Reacting to these incidents, in a recent audio statement, the Hizbul Mujahideen commander Riyaz Naikoo asked the army to stop harassing common people and act like professionals as in war. “Indian forces are thrashing our family members and vandalize our houses,” said Naikoo.
“I want to ask India that you call your Army a brave force but does vandalizing houses, beating up women, cutting down orchards, is called bravery. No this is not bravery, it is cowardice of the army. This is war sometimes we are martyred at your hands or you will be killed by us. That is the rule of war. When any of ours gets killed by you we don’t attack target your families.”
Human rights violations continue, despite international pressure
Earlier this month the United Nations High Commissioner for Human Rights released a damning ‘Report on the Situation of Human Rights in Kashmir’ analyzing the situation from June 2016-April 2018. The report gave recommendations to the authorities of India, asking them to “fully respect India’s international human rights law obligations in Indian-administered Kashmir” and “respect the right to self-determination of Kashmiri people.”
The report, though, was immediately rejected by the government of India. The ministry of external affairs (MEA) said that the report is “overtly prejudiced” and seeks to build a “false narrative”.
“India rejects the report. It is fallacious, tendentious and motivated. We question the intent in bringing out such a report,” the MEA spokesperson said.
Human Rights Activist Ahsaan Untoo says that the army is not following the Standard Operating Procedure (SOP) in the Valley. “The Law states that if Army has to conduct any search operations, place checkpoints or any anti-militant operation, first they have to get permission from the Jammu and Kashmir police or from the first class magistrate of the concerned district,” said Untoo.
He added that the state is under AFSPA (Armed Forces Special Powers Act) but that doesn’t mean “the Indian army can go to any extent and can humiliate the innocent people here.”
Responses from the army, police and CRPF
However, while speaking to The Kashmir Walla, Army’s Srinagar-based Defence spokesman Col. Rajesh Kalia denied that army personnel have been involved in any such incident. “These are only allegations. Mostly after we checked, the army personnel have not barged into any house or ransacked any property. It has all been found baseless,” said Kalia.

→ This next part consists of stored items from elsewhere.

(** The checks with the locks held. *)
Lemma rename_tail_checked s d1 d2 : ns_ok mnt s t dn -> keeps k0 (s_ins s) -> s_ins s !! o = Some d1 -> di_stale d1 = false -> s_ins s !! n = Some d2 -> di_stale d2 = false ->
  stk_wf s (ni_instk oldni) -> stk_wf s (ni_instk newni) ->
  runs (err ← (err ← pfs_namei_check_stale mnt_pbdname oldni type;
               if err <? 0 then mret err else
               err ← pfs_namei_check_stale mnt_pbdname newni (new_type type nino);
               if err <? 0 then mret err else
               err ← (if nino =? INVALID_INO then
                        r ← pfs_inode_dir_find n (ni_srch_name newni);
                        let err := if fst r =? 0 then - EAGAIN else fst r in
                        if (err <? 0) && negb (err =? - ENOENT) then mret err
                        else assert_ (err =? - ENOENT);; mret 0
                      else mret 0);
               if err <? 0 then mret err else
               pfs_inode_dir_rename mnt now isdir o i (ni_srch_name oldni) n nino (ni_srch_name newni)); mret (err, tt)) s (tx_post mnt committed k0 t dn Q).
Proof.
  intros Hns Hk H1 Hst1 H2 Hst2 Hwo Hwn. dstep. dstep. eapply check_stale_ok; [done|done| |].
  2: { intros Hno. change (- EAGAIN <? 0) with true. cbn iota. apply runs_ret, runs_ret, rename_fail; [done|by apply nf_old|done|done]. }
  intros lo Hvo. change (0 <? 0) with false. cbn iota. dstep. eapply check_stale_ok; [done|done| |].
  2: { intros Hno. change (- EAGAIN <? 0) with true. cbn iota. apply runs_ret, runs_ret, rename_fail; [done|by apply nf_new|done|done]. }
  intros ln Hvn. change (0 <? 0) with false. cbn iota. destruct (Z.eqb_spec nino INVALID_INO) as [En|En].
  - pose proof Hns as [[xs Hr] Hok Hco Hms _]. assert (Har : add_request newni n) by (destruct Hnew as [[_ ?]|[? _]]; [done|unfold INVALID_INO in En; lia]). pose proof (ar_name _ _ Har) as (_ & _ & _ & Hdot & _).
    destruct (mi_live _ _ _ (Hms n d2 H2) Hst2) as (nd & Hn & _ & _ & _).
    assert (Hty : n_type nd = PFS_INODET_DIR).
    { destruct (valid_top _ _ _ _ Hvn) as [E _]. rewrite (ar_top _ _ Har) in E. injection E as E _. destruct Hvn as (_ & _ & _ & _ & Hf). unfold new_type, type_of, type_fits in Hf.
      rewrite (proj2 (Z.eqb_eq _ _) En), <- E, Hn in Hf. by destruct Hf. }
    dstep. dstep. eapply (dir_find_ok mnt s t dn xs n nd d2); [done|done|done|done|done|done|by apply Hms|done|done| |].
    + intros c j nj Hc Hch Hj. cbn beta iota zeta. cbn [fst]. rewrite Z.eqb_refl. change ((- EAGAIN <? 0) && negb (- EAGAIN =? - ENOENT)) with true. cbn iota. apply runs_ret. change (- EAGAIN <? 0) with true. cbn iota.
      apply runs_ret, runs_ret, rename_fail; [done|by eapply nf_exists|by apply ns_with_nc|exact Hk].
    + intros c Hc Hno. cbn beta iota zeta. cbn [fst]. change (- ENOENT =? 0) with false. cbn iota. change ((- ENOENT <? 0) && negb (- ENOENT =? - ENOENT)) with false. cbn iota. dstep. dstep; [apply Z.eqb_refl|]. apply runs_ret.
      change (0 <? 0) with false. cbn iota. apply runs_bind_inv. eapply rename_checked; [by apply ns_with_nc|exact Hk|exact H1|done|exact H2|done|done|done|done].
  - dstep. dstep. change (0 <? 0) with false. cbn iota. apply runs_bind_inv. by eapply rename_checked.
Qed.
Lemma xrename_locked_ok s : ns_ok mnt s t dn -> keeps k0 (s_ins s) -> stk_wf s (ni_instk oldni) -> stk_wf s (ni_instk newni) ->
  is_Some (os_objs (ds_in s) !! o) -> is_Some (s_ins s !! o) -> is_Some (os_objs (ds_in s) !! n) -> is_Some (s_ins s !! n) ->
  runs (err ← xrename_locked mnt mnt_pbdname now oldni newni isdir o i n nino; mret (err, tt)) s (tx_post mnt committed k0 t dn Q).
Proof.
  intros Hns Hk Hwo Hwn Hoo Hom Hno Hnm. dstep. unfold xrename_locked. fold type. fold (new_type type nino). dstep. eapply sync_ok; [done..|]. intros s1 d1 Hns1 Hk1 Ein1 Hd1 Hst1 _.
  assert (Hk01 : keeps k0 (s_ins s1)) by (by eapply keeps_trans). pose proof (sync_err_neg t o PFS_INODET_DIR (ni_par_btime oldni)) as Hneg.
  destruct (Z.ltb_spec (sync_err t o PFS_INODET_DIR (ni_par_btime oldni)) 0) as [Hs0|Hs0]; [apply runs_ret, runs_ret, rename_fail; [done|apply (nf_sync _ _ _ _ _ _ _ _ _ o oldni); [by left|lia]|done|done]|].
  assert (Hz : sync_err t o PFS_INODET_DIR (ni_par_btime oldni) = 0) by lia. specialize (Hst1 Hz). rewrite Hz. destruct (Z.eqb_spec n o) as [E|Hne]; cbn [negb].
  - dstep. dstep. change (0 <? 0) with false. cbn iota zeta. apply runs_bind_inv. eapply (rename_tail_checked s1 d1 d1); [done|done|done|done|by rewrite E|done|by eapply stk_wf_objs|by eapply stk_wf_objs].
  - dstep. eapply sync_ok; [done|by rewrite Ein1|by apply Hk1|]. intros s2 d2 Hns2 Hk2 Ein2 Hd2 Hst2 Hoth. assert (Hk02 : keeps k0 (s_ins s2)) by (by eapply keeps_trans).
    pose proof (sync_err_neg t n PFS_INODET_DIR (ni_par_btime newni)) as Hneg2.
    destruct (Z.ltb_spec (sync_err t n PFS_INODET_DIR (ni_par_btime newni)) 0) as [Hs2|Hs2]; [apply runs_ret, runs_ret, rename_fail; [done|apply (nf_sync _ _ _ _ _ _ _ _ _ n newni); [by right|lia]|done|done]|].
    cbn zeta. apply runs_bind_inv. eapply (rename_tail_checked s2 d1 d2); [done|done|by apply Hoth|done|done|apply Hst2; lia|eapply stk_wf_objs; [done|congruence]..].
Qed.
End RenameLocked.
End Locked.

He further added that every day when there is such allegation we check on ground with stationed army officials. “Army are personnel are not involved and even in most of these cases, police is saying that army was not there,” he said.
Senior Superintendent of Police (Pulwama) Muhammad Aslam Chaudhry told The Kashmir Walla that there a few such incidents have come to their notice but nobody has filed a complaint. “I was told by the SHO Rajpora about the incident in Shadimarg but no one came to us for lodging a proper complaint. Meanwhile, we have apprised the Army authorities about such complaints and asked to take some action.”

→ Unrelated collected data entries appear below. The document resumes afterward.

Lemma add_fails_spec t l name ni committed err : tree_ok mnt t -> no_node mnt_pbdname t l name ni -> strlen (full_path t (top l) l) < PFS_MAX_PATHLEN ->
  ni_par_btime ni = btime_of t (top l) -> add_fails mnt_pbdname t ni (top l) committed err -> err = committed \/ err = - EPFS_FILE_2MANY.
Proof.
  intros Hok Hno Hlen Hpb Hw. pose proof (nn_dir _ _ _ _ _ Hno) as Hdir. rewrite isdir_type in Hdir. apply Z.eqb_eq in Hdir. destruct Hw as [Hs|Hst|i Hi| |]; [..|by right|by left].
  - exfalso. apply Hs. rewrite Hpb. unfold type_of in Hdir. destruct (t !! top l) as [nd|] eqn:Hd; [|done]. by eapply node_sync.
  - exfalso. apply (Hst l). rewrite (nn_stk _ _ _ _ _ Hno). apply node_valid; [apply Hno|done|by right].
  - exfalso. rewrite (nn_srch _ _ _ _ _ Hno) in Hi. by apply (nn_free _ _ _ _ _ Hno) in Hi.
Qed.
Lemma xlookup_missing s1 t dn committed k0 ni0 r l name : tree_ok mnt t -> going mnt mnt_pbdname t dn k0 ni0 l (lr_ni r) s1 -> no_node mnt_pbdname t l name (lr_ni r) -> name_ok mnt name ->
  ni_par_btime (lr_ni r) = btime_of t (top l) -> committed <= 0 -> forall (Q : Z * nameinfo -> dstate (N * mems) -> Prop),
  (forall err ni' s2, err < 0 -> err = committed \/ err = - EPFS_FILE_2MANY -> ns_ok mnt s2 t dn -> keeps k0 (s_ins s2) -> Q (err, ni') s2) ->
  (forall i ni' s2 dn', committed = 0 -> t !! i = None -> ni_ino ni' = i -> ns_ok mnt s2 (t_create now (top l) i (ni_tgt_type ni0 =? PFS_INODET_DIR) name t) dn' -> keeps k0 (s_ins s2) -> Q (0, ni') s2) ->
  runs (r ← xlookup_add mnt mnt_pbdname now (lr_ni r) (top l); let '(err, ni) := r in ni ← pfs_namei_lookup_done ni; mret (err, ni)) s1 (tx_post mnt committed k0 t dn Q).
Proof.
  intros Hok Hg Hno Hnm Hpb Hcom Q HE HQ.  pose proof (go_ns _ _ _ _ _ _ _ _ _ Hg) as Hns1. pose proof (nn_chain _ _ _ _ _ Hno) as Hch. destruct (go_asked _ _ _ _ _ _ _ _ _ Hg) as (_ & _ & Htgt).
  dstep. eapply runs_mono; [eapply (xlookup_add_ok mnt mnt_pbdname now s1 t dn committed k0 (lr_ni r) (top l) (fun x s2 => Q (fst x, set_ni_instk instk_init (snd x)) s2))|]; try done.
  - exact (go_keeps _ _ _ _ _ _ _ _ _ Hg).
  - rewrite (nn_stk _ _ _ _ _ Hno). by apply (node_wf s1 t dn l).
  - apply (chain_objs s1 t dn l _ Hns1 Hch). destruct l; cbn [top app]; set_solver.
  - apply on_mem_top, (go_mem _ _ _ _ _ _ _ _ _ Hg).
  - split; [by rewrite (nn_stk _ _ _ _ _ Hno), vec_top, Hpb|by rewrite (nn_srch _ _ _ _ _ Hno)].
  - intros err ni' s2 He Hw _ Hs2 Hk2. apply HE; [done| |done|done]. eapply add_fails_spec; [done|done|apply Hg|done|done].
  - intros s2 dn' l' i Hc0 Hv El Hnc Hi Hs2 Hk2. rewrite (nn_srch _ _ _ _ _ Hno), Htgt in Hs2. by eapply HQ.
  - intros [err ni'] s2 [Hst Hp]. cbn [snd] in Hst. dstep. eapply (path_done_ok _ t _ l); [done|done|by rewrite Hst, (nn_stk _ _ _ _ _ Hno)|]. apply runs_ret. eapply tx_post_map; [|exact Hp|done]. by intros e s3 _.
Qed.

Lemma check_found s t dn k0 ni0 l ni type (Q : Z -> dstate (N * mems) -> Prop) : going mnt mnt_pbdname t dn k0 ni0 l ni s -> ni_instk ni = stk_of t l -> chain t (top l) l ->
  type_fits type (type_of t (top l)) -> Q 0 s -> runs (pfs_namei_check_stale mnt_pbdname ni type) s Q.
Proof.
  intros Hg Hst Hch Hf HQ. pose proof (go_ns _ _ _ _ _ _ _ _ _ Hg) as Hns. eapply check_stale_ok; [exact Hns|rewrite Hst; by eapply node_wf|done|]. intros Hno. exfalso. apply (Hno l). rewrite Hst.
  apply node_valid; [done|apply Hg|done].
Qed.
Lemma found_err_enoent t tgt oflags l : (found_err t tgt oflags l =? - ENOENT) = false.
Proof. unfold found_err. destruct (Z.land oflags _ =? _); [done|]. destruct (_ && _); [by destruct (isdir t (top l))|done]. Qed.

The Kashmir Walla also reached out to Manzoor Ahmad, the Station House Officer of Rajpora police station, who said that there is no such complaint from Shadimarg area. “No witness has come forward. When someone will come to us then only we will investigate,” he said.
On speaking to the Station House Officer of Pakharpora police station, Imtiyaz Ahmad, he said that they have no such information in the area. “It is better to speak to the army officials,” he added.
The names of the civilians mentioned in the story have been changed on their request.